Methicillin-resistant Staphylococcus aureus is a ubiquitous pathogen, posing a serious threat to human health worldwide. Thus, there is a high demand for antibiotics with distinct targets. Caseinolytic protease P (ClpP) is a promising target for combating staphylococcal infections; however, selectively activating S. aureus ClpP ( SaClpP) rather than Homo sapiens ClpP ( HsClpP) remains challenging. Herein, we rationally design and identify ZG297 by structure-based strategy. It binds and activates SaClpP instead of HsClpP. This is due to differentiated ligand binding attributed to crossed “tyrosine/histidine” amino acid pairs. ZG297 substantially inhibits the growth of a broad panel of S. aureus strains in vitro, outperforming the selective ( R)-ZG197 agonist. ZG297 also functions as a potent antibiotic against multidrug-resistant S. aureus infections in Galleria mellonella larvae, zebrafish, murine skin, and thigh infection models. Collectively, we demonstrate that ZG297 is a safer and more potent antistaphylococcal agent than acyldepsipeptide 4 and ( R)-ZG197.
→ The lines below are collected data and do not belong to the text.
(** Pages outside the map and pages that start no block are left alone. *)
Lemma kfree_pages_noop s i : 0 <= i -> (num_pages_in_map s <= i \/ entry s i = 0) -> kfree_pages i s = s.
Proof.
  intros Hi [Hge | Hz]; unfold kfree_pages.
  - by rewrite (proj2 (Z.leb_le _ _)).
  - rewrite Hz. by destruct (_ <=? _).
Qed.
Lemma slab_to_page s i c :
  slab_ok s -> is_class c -> 0 <= i < num_pages_in_map (pm s) ->
  entry (pm s) i = slab_entry c (per_page c) ->
  let s' := set_page_entry s i 1 in
  slab_ok s' /\ entry (pm s') i = 1 /\
  forall q n, (q ∉ page_slots (pm s) i c) -> live s' q n <-> live s q n.
Proof.
  intros Hok Hc Hi He s'.
  destruct (full_entry c Hc) as (Hpp & Ecl & Htg & Hsp).
  assert (forall c', is_class c' -> on_page s c' i = []) as Hnone.
  { intros c' Hc'. destruct (decide (c' = c)) as [->|Hne]; [|by apply (tagged_none s i c (per_page c))].
    destruct (so_page s Hok i Hi ltac:(lia)) as (c' & u & Hc'' & He' & Hu & Hsum).
    destruct (class_facts c' Hc'') as (_ & ? & _). pose proof (zlen_nonneg (on_page s c' i)).
    destruct (slab_entry_decode c' u Hc'' ltac:(lia)) as (E & Eu & _).
    destruct (slab_entry_decode c (per_page c) Hc ltac:(lia)) as (_ & Eu' & _).
    assert (c' = c) as -> by congruence. assert (u = per_page c) by congruence.
    unfold zlen in *. by destruct (on_page s c i); [|cbn in *; lia]. }
  split; [|split].
  { apply convert_ok; [done | done | rewrite He; unfold SLAB_TAG in *; lia | by rewrite He | done | by left]. }
  { subst s'. rewrite convert_entry, decide_True by (done || lia). done. }
  intros q n Hq. split.
  - intros (j & Hj & Hl). cbn in Hj. exists j. split; [done|]. destruct (decide (j = i)) as [->|Hne].
    + destruct Hl as [(_ & -> & _) | (c' & u & k & Hc' & Hej & Hu & Hk & -> & _)].
      * destruct Hq. apply elem_of_page_slots. exists 0. unfold slot, s'.
        destruct (class_facts c Hc) as (_ & ? & _). split_lia.
        change (page_addr (pm (set_page_entry s i 1)) i) with (page_addr (pm s) i). lia.
      * subst s'. rewrite convert_entry, decide_True in Hej by (done || lia).
        destruct (slab_entry_decode c' u Hc' Hu) as (_ & _ & ? & _). unfold SLAB_TAG in *. lia.
    + by apply (convert_live_other s Hok i _ Hi j q n) in Hl; [|lia|].
  - intros (j & Hj & Hl). exists j. split; [done|]. destruct (decide (j = i)) as [->|Hne].
    + destruct (live_at_slot s c i (per_page c) [] Hc s q n (per_page c) (or_intror eq_refl) He ltac:(lia) Hl)
        as (? & _). done.
    + apply (convert_live_other s Hok i _ Hi j q n); [lia | done | done].
Qed.
(* ===== verification/HeapTrace.v ===== *)
(** * The heap in use

    [kalloc]/[kfree] as a client of src/mem.c sees them: runs of the two
    operations from the state that [kmem_init] leaves behind.  The file holds
    the allocator's headline theorems. *)
From S2P Require Import Prelude Heap Pmm PmmInit Slab.
Import Bitmap.

(** One call.  A client frees [NULL] or a block it holds. *)
Inductive heap_step : kmem -> kmem -> Prop :=
| step_alloc n p s s' : 0 <= n < 2 ^ 64 -> kalloc n s = (p, s') -> heap_step s s'
| step_free p n s : live s p n -> heap_step s (kfree p s)
| step_free_null s : heap_step s (kfree 0 s).

Lemma heap_step_ok s s' : heap_step s s' -> slab_ok s -> slab_ok s'.
Proof.
  intros [n p t t' Hn Ha | p n t Hl | t] Hok.
  - destruct (kalloc_spec t n p t' Hok ltac:(lia) Ha) as [[_ ->] | (m & _ & ? & _)]; done.
  - by destruct (kfree_spec t p n Hok Hl).
  - done.
Qed.

Lemma heap_run_ok s s' : rtc heap_step s s' -> slab_ok s -> slab_ok s'.
Proof. induction 1; eauto using heap_step_ok. Qed.

(** ** Which pages the heap owns

    [owned F p]: every page that is free or part of a block satisfies [F].
    The three page-level changes keep it. *)
Definition owned (F : Z -> Prop) (p : pmm) : Prop :=
  (forall j, 0 <= j < num_pages_in_map p -> bitmap_test (page_bitmap p) j = false -> F j) /\
  (forall i n j, block p i n -> i <= j < i + n -> F j).

Inductive page_step (p : pmm) : pmm -> Prop :=
| ps_takes p' i k : free_run (page_bitmap p) (num_pages_in_map p) i k -> 0 < k < SLAB_TAG ->
    takes p p' i k k -> page_step p p'
| ps_gives p' i k : block p i k -> gives p p' i k -> page_step p p'
| ps_retag i v : 0 <= i < num_pages_in_map p -> entry p i <> 0 -> v <> 0 -> 0 <= v < 2 ^ 32 ->
    span v = span (entry p i) -> page_step p (set_entry i v p).
(** What [copy_in] leaves at position [j]. *)
Lemma copy_in_spec p src k :
  zlen (bytes p) = buf_size p -> 0 < buf_size p < 2 ^ 31 -> 0 <= write_pos p < buf_size p ->
  0 <= k <= buf_size p ->
  exists buf, copy_in p src k = (buf, (write_pos p + k) mod buf_size p) /\ zlen buf = buf_size p /\
    forall j, 0 <= j < buf_size p ->
      zget buf j = let i := (j - write_pos p) mod buf_size p in if i <? k then zget src i else zget (bytes p) j.
Proof.
  intros Hl Hs Hw Hk. unfold copy_in.
  pose proof (zfor_ind (fun i (r : list Z * Z) => r.2 = (write_pos p + i) mod buf_size p /\ zlen r.1 = buf_size p /\
    forall j, 0 <= j < buf_size p ->
      zget r.1 j = let d := (j - write_pos p) mod buf_size p in if d <? i then zget src d else zget (bytes p) j)
    (fun i '(buf, pos) => (zset buf pos (zget src i), (pos +32 1) mod buf_size p)) (Z.to_nat k) 0
    (bytes p, write_pos p)) as Hind.
  rewrite Z2Nat.id, Z.add_0_l in Hind by lia.
  destruct (zfor _ _ _ _) as [buf pos]; cbn in Hind. exists buf.
  destruct Hind as (-> & Hlen & Hget); [| |by split_and!].
  { rewrite Z.add_0_r, Z.mod_small by lia. split_and!; try done. intros j Hj.
    pose proof (Z.mod_pos_bound (j - write_pos p) (buf_size p)). rewrite (proj2 (Z.ltb_ge _ _)) by lia. done. }
  intros i [b ps] Hi (E & Hlen & Hget). cbn in E, Hlen, Hget |- *. subst ps. set (sz := buf_size p) in *.
  pose proof (Z.mod_pos_bound (write_pos p + i) sz ltac:(lia)) as Hpb.
  split; [|split].
  - rewrite u32_small, Z.add_mod_idemp_l by lia. f_equal. lia.
  - by rewrite zlen_zset.
  - intros j Hj. destruct (decide (j = (write_pos p + i) mod sz)) as [->|Hne].
    + rewrite zget_zset_eq by lia. rewrite Zminus_mod_idemp_l.
      replace (write_pos p + i - write_pos p) with i by lia. rewrite Z.mod_small by lia.
      by rewrite (proj2 (Z.ltb_lt _ _)) by lia.
    + rewrite zget_zset_ne, Hget by lia. cbn. set (d := (j - write_pos p) mod sz).
      assert (d <> i) as Hdi.
      { intros E. apply Hne. rewrite <- E. unfold d. rewrite Z.add_mod_idemp_r by lia.
        replace (write_pos p + (j - write_pos p)) with j by lia. by rewrite Z.mod_small. }
      destruct (d <? i) eqn:E1, (d <? i + 1) eqn:E2; bool_hyps; done || lia.
Qed.

(** Writing appends to the ring. *)
Lemma ring_write l l' src r n k :
  0 < zlen l -> zlen l' = zlen l -> 0 <= r < zlen l -> 0 <= n -> 0 <= k -> n + k <= zlen l -> k <= zlen src ->
  (forall j, 0 <= j < zlen l ->
     zget l' j = let i := (j - (r + n) mod zlen l) mod zlen l in if i <? k then zget src i else zget l j) ->
  ring l' r (n + k) = ring l r n ++ ztake k src.
Proof.
  intros Hl Hl' Hr Hn Hk Hnk Hsrc Hget. set (sz := zlen l) in *.
  apply zlist_eq; [rewrite zlen_app, !zlen_ring, zlen_ztake; lia|].
  rewrite zlen_ring by lia. intros i Hi. rewrite zget_ring, Hl' by lia. fold sz.
  pose proof (Z.mod_pos_bound (r + i) sz ltac:(lia)). rewrite Hget by lia. cbn.
  assert (((r + i) mod sz - (r + n) mod sz) mod sz = (i - n) mod sz) as ->.
  { rewrite <- Zminus_mod. f_equal. lia. }
  destruct (decide (i < n)).
  - rewrite zget_app_l, zget_ring by (rewrite ?zlen_ring; lia). fold sz.
    replace ((i - n) mod sz) with (i - n + sz).
    2:{ symmetry. rewrite <- (Z.mod_add _ 1) by lia. rewrite Z.mod_small; lia. }
    by rewrite (proj2 (Z.ltb_ge _ _)) by lia.
  - rewrite zget_app_r, zlen_ring, zget_ztake by (rewrite ?zlen_ring; lia).
    rewrite Z.mod_small, (proj2 (Z.ltb_lt _ _)) by lia. done.
Qed.

(** ** Invariant and specification *)

Record pipe_wf (p : pipe_t) : Prop := {
  pw_buffer : buffer p <> 0;
  pw_size : buf_size p = PIPE_BUF_SIZE;
  pw_len : zlen (bytes p) = PIPE_BUF_SIZE;
  pw_read : 0 <= read_pos p < PIPE_BUF_SIZE;
  pw_count : 0 <= count p <= PIPE_BUF_SIZE;
  pw_write : write_pos p = (read_pos p + count p) mod PIPE_BUF_SIZE;
  pw_readers : 0 <= readers p;
  pw_writers : 0 <= writers p;
  pw_open : 0 < readers p + writers p;
}.

Definition pipe_ok (p : pipe_t) : Prop := if active p then pipe_wf p else buffer p = 0.

Definition contents (p : pipe_t) : list Z := ring (bytes p) (read_pos p) (count p).

(** A pipe is a queue of at most [PIPE_BUF_SIZE] bytes with counted ends. *)
Record fifo := mk_fifo { fq : list Z; f_readers : Z; f_writers : Z }.

Definition fifo_read (n : Z) (f : fifo) : Z * list Z * fifo :=
  if decide (fq f = []) then ((if f_writers f =? 0 then 0 else - EAGAIN), [], f)
  else (Z.min n (zlen (fq f)), ztake n (fq f), mk_fifo (zdrop n (fq f)) (f_readers f) (f_writers f)).

Definition fifo_write (src : list Z) (n : Z) (f : fifo) : Z * fifo :=
  let room := PIPE_BUF_SIZE - zlen (fq f) in
  if f_readers f =? 0 then (- EPIPE, f)
  else if room =? 0 then (- EAGAIN, f)
  else (Z.min n room, mk_fifo (fq f ++ ztake (Z.min n room) src) (f_readers f) (f_writers f)).

Definition abs (p : pipe_t) : fifo := mk_fifo (contents p) (readers p) (writers p).

Lemma zlen_contents p : pipe_wf p -> zlen (contents p) = count p.
Proof. intros Hw. apply zlen_ring, Hw. Qed.

Lemma read_count n c : 0 <= c <= PIPE_BUF_SIZE -> 0 <= n ->
  (if n <? c then u32 n else c) = Z.min n c.
Proof. unfold PIPE_BUF_SIZE. intros. case_if; bool_hyps; [rewrite u32_small|]; lia. Qed.

Lemma pipe_read_spec p n :
  pipe_wf p -> active p = true -> 0 <= n ->
  let '(ret, out, _, p') := pipe_read true n p in
  (ret, out, abs p') = fifo_read n (abs p) /\ pipe_wf p' /\ active p' = true.
Proof.
  intros Hw Ha Hn. pose proof Hw as [Hb Hs Hl Hr Hc Hwr H1 H2 H3]. unfold PIPE_BUF_SIZE in *.
  unfold pipe_read, fifo_read, abs. cbn [negb fq f_writers f_readers]. rewrite Ha. cbn [negb orb].
  rewrite (proj2 (Z.eqb_neq _ 0)) by done.
  destruct (decide (contents p = [])) as [He|He].
  { pose proof (zlen_contents p Hw) as Hz. rewrite He in Hz. change (zlen []) with 0 in Hz. rewrite <- Hz. done. }
  assert (count p <> 0) as Hnz.
  { intros E. apply He. apply zlen_nil_inv. by rewrite zlen_contents. }
  rewrite (proj2 (Z.eqb_neq _ 0)), read_count by done. set (k := Z.min n (count p)).
  rewrite copy_out_spec by (rewrite ?Hs; lia). rewrite Hs, u32_small, s32_small, zlen_contents by (done || lia).
  split; [|split; [|done]].
  - assert (ring (bytes p) (read_pos p) (k + (count p - k)) = contents p) as Ec by (unfold contents; f_equal; lia).
    rewrite ring_split, Hl in Ec by lia.
    assert (ztake n (contents p) = ring (bytes p) (read_pos p) k) as Et.
    { rewrite <- Ec. unfold k. destruct (decide (n <= count p)).
      - rewrite Z.min_l by lia. unfold ztake. apply take_app_length'.
        pose proof (zlen_ring (bytes p) (read_pos p) n). unfold zlen in *. lia.
      - rewrite Z.min_r, Z.sub_diag, app_nil_r by lia. apply ztake_all. rewrite zlen_ring; lia. }
    assert (zdrop n (contents p) = ring (bytes p) ((read_pos p + k) mod 4096) (count p - k)) as Ed.
    { rewrite <- Ec. unfold k. destruct (decide (n <= count p)).
      - rewrite Z.min_l by lia. unfold zdrop. apply drop_app_length'.
        pose proof (zlen_ring (bytes p) (read_pos p) n). unfold zlen in *. lia.
      - rewrite Z.min_r, Z.sub_diag, app_nil_r by lia. apply zdrop_all. rewrite zlen_ring; lia. }
    rewrite Et, Ed. done.
  - pose proof (Z.mod_pos_bound (read_pos p + k) 4096 ltac:(lia)).
    split; cbn; unfold PIPE_BUF_SIZE; try done; try lia.
    rewrite Hwr, Z.add_mod_idemp_l by lia. f_equal. lia.
Qed.

Lemma pipe_write_spec p src n :
  pipe_wf p -> active p = true -> 0 <= n <= zlen src ->
  let '(ret, _, p') := pipe_write (Some src) n p in
  (ret, abs p') = fifo_write src n (abs p) /\ pipe_wf p' /\ active p' = true.
Proof.
  intros Hw Ha Hn. pose proof Hw as [Hb Hs Hl Hr Hc Hwr H1 H2 H3].
  unfold pipe_write, fifo_write, abs. cbn [negb fq f_writers f_readers]. rewrite Ha. cbn [negb orb].
  rewrite (proj2 (Z.eqb_neq (buffer p) 0)), zlen_contents by done. unfold PIPE_BUF_SIZE in *.
  destruct (readers p =? 0); [done|]. rewrite Hs, u32_small by lia.
  destruct (4096 - count p =? 0) eqn:E; [done|]. bool_hyps.
  rewrite read_count by (unfold PIPE_BUF_SIZE; lia). set (k := Z.min n (4096 - count p)).
  pose proof (Z.mod_pos_bound (read_pos p + count p) 4096 ltac:(lia)).
  destruct (copy_in_spec p src k) as (buf & -> & Hlen & Hget); [rewrite ?Hs; lia..|].
  rewrite Hs in *. rewrite u32_small, s32_small by lia. split; [|split; [|done]].
  - do 2 f_equal. unfold contents. cbn. apply ring_write; try lia.
    rewrite Hl. rewrite Hwr in Hget. exact Hget.
  - split; cbn; unfold PIPE_BUF_SIZE; try done; try lia.
    rewrite Hwr, Z.add_mod_idemp_l by lia. f_equal. lia.
Qed.

(** ** The subsystem: one call at a time *)

(** A [pipe_t *] argument is a table index, [None] for [NULL]. *)
Inductive pipe_op :=
| OpCreate
| OpDestroy (i : option Z)
| OpRead (i : option Z) (has_buf : bool) (n : Z)
| OpWrite (i : option Z) (src : option (list Z)) (n : Z)
| OpTryRead (i : option Z) (has_buf : bool) (n : Z)
| OpTryWrite (i : option Z) (src : option (list Z)) (n : Z)
| OpCloseRead (i : option Z)
| OpCloseWrite (i : option Z)
| OpDupReader (i : option Z)
| OpDupWriter (i : option Z)
| OpSetWaitingReader (i : option Z) (thr : Z)
| OpSetWaitingWriter (i : option Z) (thr : Z)
| OpAvailable (i : option Z).

Record answer := mk_answer { ret : Z; out : list Z; evs : list event }.

Section system.
Context {H : Type} `{!KHeap H}.

Record psys := mk_psys { heap : H; table : list pipe_t }.

Definition pipe_at (st : psys) (i : Z) : pipe_t := zget (table st) i.
Definition set_pipe (st : psys) (i : Z) (p : pipe_t) : psys := mk_psys (heap st) (zset (table st) i p).

(** An operation on the pipe alone. *)
Definition on_pipe (i : option Z) (null : Z) (st : psys) (f : pipe_t -> answer * pipe_t) : answer * psys :=
  match i with
  | None => (mk_answer null [] [], st)
  | Some i => let '(a, p) := f (pipe_at st i) in (a, set_pipe st i p)
  end.

(** An operation on the pipe and the heap. *)
Definition on_heap (i : option Z) (st : psys) (f : H -> pipe_t -> list event * H * pipe_t) : answer * psys :=
  match i with
  | None => (mk_answer 0 [] [], st)
  | Some i =>
      let '(ev, h, p) := f (heap st) (pipe_at st i) in
      (mk_answer 0 [] ev, mk_psys h (zset (table st) i p))
  end.

Definition silent (p : pipe_t) : answer * pipe_t := (mk_answer 0 [] [], p).

Definition pipe_step (op : pipe_op) (st : psys) : answer * psys :=
  match op with
  | OpCreate =>
      let '(r, h, tbl) := pipe_create (heap st) (table st) in
      (mk_answer (default (-1) r) [] [], mk_psys h tbl)
  | OpDestroy i => on_heap i st pipe_destroy
  | OpRead i b n => on_pipe i (-1) st (fun p => let '(r, o, e, p) := pipe_read b n p in (mk_answer r o e, p))
  | OpTryRead i b n => on_pipe i (-1) st (fun p => let '(r, o, e, p) := pipe_try_read b n p in (mk_answer r o e, p))
  | OpWrite i src n => on_pipe i (- EPIPE) st (fun p => let '(r, e, p) := pipe_write src n p in (mk_answer r [] e, p))
  | OpTryWrite i src n =>
      on_pipe i (- EPIPE) st (fun p => let '(r, e, p) := pipe_try_write src n p in (mk_answer r [] e, p))
  | OpCloseRead i => on_heap i st pipe_close_read
  | OpCloseWrite i => on_heap i st pipe_close_write
  | OpDupReader i => on_pipe i 0 st (fun p => silent (pipe_fork_dup_reader p))
  | OpDupWriter i => on_pipe i 0 st (fun p => silent (pipe_fork_dup_writer p))
  | OpSetWaitingReader i thr => on_pipe i 0 st (fun p => silent (pipe_set_waiting_reader thr p))
  | OpSetWaitingWriter i thr => on_pipe i 0 st (fun p => silent (pipe_set_waiting_writer thr p))
  | OpAvailable i => on_pipe i (-1) st (fun p => (mk_answer (pipe_available p) [] [], p))
  end.
(* ===== verification/PipeProps.v ===== *)
(** * Properties of the pipe subsystem

    The theorems about src/pipe.c: refinement of a FIFO queue, integrity of
    the byte stream over any run of calls, ownership of the buffers, wake-ups
    and readiness edges.  The witnesses run the pipes on the allocator of
    Slab.v. *)
From S2P Require Import Prelude Heap Pmm PmmInit Slab HeapTrace Pipe.

(** ** The pipe a call works on *)

Definition target (op : pipe_op) : option Z :=
  match op with
  | OpCreate => None
  | OpDestroy i | OpRead i _ _ | OpWrite i _ _ | OpTryRead i _ _ | OpTryWrite i _ _ | OpCloseRead i
  | OpCloseWrite i | OpDupReader i | OpDupWriter i | OpSetWaitingReader i _ | OpSetWaitingWriter i _
  | OpAvailable i => i
  end.

Section local.
Context {H : Type} `{!KHeap H} `{!KHeapLaws H}.
Implicit Types (st : psys H).

(** The call as a function of its pipe. *)
Definition local_step (op : pipe_op) (h : H) (p : pipe_t) : answer * pipe_t :=
  match op with
  | OpCreate => silent p
  | OpDestroy _ => let '(ev, _, p) := pipe_destroy h p in (mk_answer 0 [] ev, p)
  | OpRead _ b n => let '(r, o, e, p) := pipe_read b n p in (mk_answer r o e, p)
  | OpTryRead _ b n => let '(r, o, e, p) := pipe_try_read b n p in (mk_answer r o e, p)
  | OpWrite _ src n => let '(r, e, p) := pipe_write src n p in (mk_answer r [] e, p)
  | OpTryWrite _ src n => let '(r, e, p) := pipe_try_write src n p in (mk_answer r [] e, p)
  | OpCloseRead _ => let '(ev, _, p) := pipe_close_read h p in (mk_answer 0 [] ev, p)
  | OpCloseWrite _ => let '(ev, _, p) := pipe_close_write h p in (mk_answer 0 [] ev, p)
  | OpDupReader _ => silent (pipe_fork_dup_reader p)
  | OpDupWriter _ => silent (pipe_fork_dup_writer p)
  | OpSetWaitingReader _ thr => silent (pipe_set_waiting_reader thr p)
  | OpSetWaitingWriter _ thr => silent (pipe_set_waiting_writer thr p)
  | OpAvailable _ => (mk_answer (pipe_available p) [] [], p)
  end.

Lemma on_pipe_at F st j null f a st' i :
  sys_ok F st -> valid_index j -> in_table i -> on_pipe j null st f = (a, st') ->
  (j <> Some i /\ pipe_at st' i = pipe_at st i) \/ (j = Some i /\ (a, pipe_at st' i) = f (pipe_at st i)).
Proof.
  intros Hok Hj Hi Hs. destruct j as [j|]; cbn in Hs; [|left; by simplify_eq].
  destruct (f (pipe_at st j)) as [b p] eqn:Ef. simplify_eq.
  rewrite pipe_at_set by (done || by eapply sy_len). case_decide; [right | left]; subst; [done | split; congruence].
Qed.

Lemma on_heap_at F st j f a st' i :
  sys_ok F st -> valid_index j -> in_table i -> on_heap j st f = (a, st') ->
  (j <> Some i /\ pipe_at st' i = pipe_at st i) \/
  (j = Some i /\ (a, pipe_at st' i) = let '(ev, _, p) := f (heap st) (pipe_at st i) in (mk_answer 0 [] ev, p)).
Proof.
  intros Hok Hj Hi Hs. destruct j as [j|]; cbn in Hs; [|left; by simplify_eq].
  destruct (f (heap st) (pipe_at st j)) as [[ev h'] p] eqn:Ef. simplify_eq.
  rewrite pipe_at_zset by (done || by eapply sy_len). case_decide; [right | left].
  - subst j. by rewrite Ef.
  - split; [congruence | done].
Qed.

(** A call changes the pipe it names and no other active pipe. *)
Lemma pipe_step_at F st op a st' i :
  sys_ok F st -> op_pre op st -> pipe_step op st = (a, st') -> in_table i -> active (pipe_at st i) = true ->
  (target op <> Some i /\ pipe_at st' i = pipe_at st i) \/
  (target op = Some i /\ (a, pipe_at st' i) = local_step op (heap st) (pipe_at st i)).
Proof.
  intros Hok Hpre Hs Hi Ha. destruct op; cbn in Hpre, Hs; cbn [target local_step].
  { left. destruct (pipe_create (heap st) (table st)) as [[r h] tbl] eqn:Hc. simplify_eq.
    destruct (pipe_create_spec F st r h tbl Hok Hc) as [_ Hr]. split; [done|]. destruct r as [k|].
    - destruct Hr as (Hk & Hka & _ & _ & _ & _ & Hoth). apply Hoth; congruence.
    - destruct Hr as [Hsame _]. destruct (Hsame i Hi) as [_ E]. auto. }
  all: first [ by apply (on_heap_at F st _ _ a st' i) in Hs
             | eapply (on_pipe_at F st _ _ _ a st' i) in Hs; [exact Hs | tauto..] ].
Qed.
End local.
(* ===== verification/Tmpfs.v ===== *)
(** * tmpfs: state and operations

    src/tmpfs.c, the in-memory filesystem of /tmp: a table of directory
    entries (nodes) that name inodes, file data in 64 KiB chunks from the
    kernel heap.  This file holds the translation; TmpfsData.v proves what it
    does to file contents and TmpfsTree.v what it does to the name space. *)
From S2P Require Import Prelude Paths Heap.

Definition TMPFS_MAX_NODES : Z := 1024.
Definition TMPFS_MAX_NAME : Z := 64.
Definition TMPFS_CHUNK : Z := 65536.
Definition TMPFS_MIN_BYTES : Z := 64 * 1024 * 1024.
Definition TMPFS_RESERVE : Z := 48 * 1024 * 1024.
Definition TMPFS_LINK_MAX : Z := 1023.

(** Octal constants 0170000, 0040000, 0100000, 0120000. *)
Definition T_IFMT : Z := 0xF000.
Definition T_IFDIR : Z := 0x4000.
Definition T_IFREG : Z := 0x8000.
Definition T_IFLNK : Z := 0xA000.

(** [tmpfs_inode_t].  [chunks] is the slot table's address; [slots] are its
    entries, a chunk's address and bytes or [None] for a hole, so that
    [nchunk_slots] is their number.  [target] is a symlink's text with its
    address. *)
Record inode := mk_inode {
  i_used : bool;
  i_mode : Z;
  i_uid : Z;
  i_gid : Z;
  i_nlink : Z;
  i_opens : Z;
  i_chunks : Z;
  i_slots : list (option (Z * list Z));
  i_size : Z;
  i_target : option (Z * cstr);
  i_mtime : Z;
  i_ctime : Z;
}.

(** [tmpfs_node_t]: a directory entry. *)
Record node := mk_node { n_used : bool; n_parent : Z; n_ino : Z; n_name : cstr }.

(** [tmpfs_handle_t] with its own address. *)
Record handle := mk_handle { h_addr : Z; h_ino : Z; h_pos : Z; h_flags : Z }.

Definition zero_inode : inode := mk_inode false 0 0 0 0 0 0 [] 0 None 0 0.
Definition zero_node : node := mk_node false 0 0 [].
#[global] Instance inode_inhabited : Inhabited inode := populate zero_inode.
#[global] Instance node_inhabited : Inhabited node := populate zero_node.

(** Field updates. *)
Definition set_mode (m : Z) (n : inode) : inode :=
  mk_inode (i_used n) m (i_uid n) (i_gid n) (i_nlink n) (i_opens n) (i_chunks n) (i_slots n) (i_size n)
    (i_target n) (i_mtime n) (i_ctime n).
Definition set_owner (u g : Z) (n : inode) : inode :=
  mk_inode (i_used n) (i_mode n) u g (i_nlink n) (i_opens n) (i_chunks n) (i_slots n) (i_size n)
    (i_target n) (i_mtime n) (i_ctime n).
Definition set_nlink (k : Z) (n : inode) : inode :=
  mk_inode (i_used n) (i_mode n) (i_uid n) (i_gid n) k (i_opens n) (i_chunks n) (i_slots n) (i_size n)
    (i_target n) (i_mtime n) (i_ctime n).
Definition set_opens (k : Z) (n : inode) : inode :=
  mk_inode (i_used n) (i_mode n) (i_uid n) (i_gid n) (i_nlink n) k (i_chunks n) (i_slots n) (i_size n)
    (i_target n) (i_mtime n) (i_ctime n).
Definition set_slots (c : Z) (sl : list (option (Z * list Z))) (n : inode) : inode :=
  mk_inode (i_used n) (i_mode n) (i_uid n) (i_gid n) (i_nlink n) (i_opens n) c sl (i_size n)
    (i_target n) (i_mtime n) (i_ctime n).
Definition set_size (k : Z) (n : inode) : inode :=
  mk_inode (i_used n) (i_mode n) (i_uid n) (i_gid n) (i_nlink n) (i_opens n) (i_chunks n) (i_slots n) k
    (i_target n) (i_mtime n) (i_ctime n).
Definition set_target (t : option (Z * cstr)) (n : inode) : inode :=
  mk_inode (i_used n) (i_mode n) (i_uid n) (i_gid n) (i_nlink n) (i_opens n) (i_chunks n) (i_slots n) (i_size n)
    t (i_mtime n) (i_ctime n).
Definition set_mtime (t : Z) (n : inode) : inode :=
  mk_inode (i_used n) (i_mode n) (i_uid n) (i_gid n) (i_nlink n) (i_opens n) (i_chunks n) (i_slots n) (i_size n)
    (i_target n) t (i_ctime n).
Definition set_ctime (t : Z) (n : inode) : inode :=
  mk_inode (i_used n) (i_mode n) (i_uid n) (i_gid n) (i_nlink n) (i_opens n) (i_chunks n) (i_slots n) (i_size n)
    (i_target n) (i_mtime n) t.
Zhang et al. identify a selective SaClpP agonist ZG297 that exhibits superior antistaphylococcal activities in vitro and in vivo. The reversed “tyrosine/histidine” pair in SaClpP and HsClpP is required for achieving selective activation on SaClpP. The study reports the development of selective and potent SaClpP agonists as antistaphylococcal agents.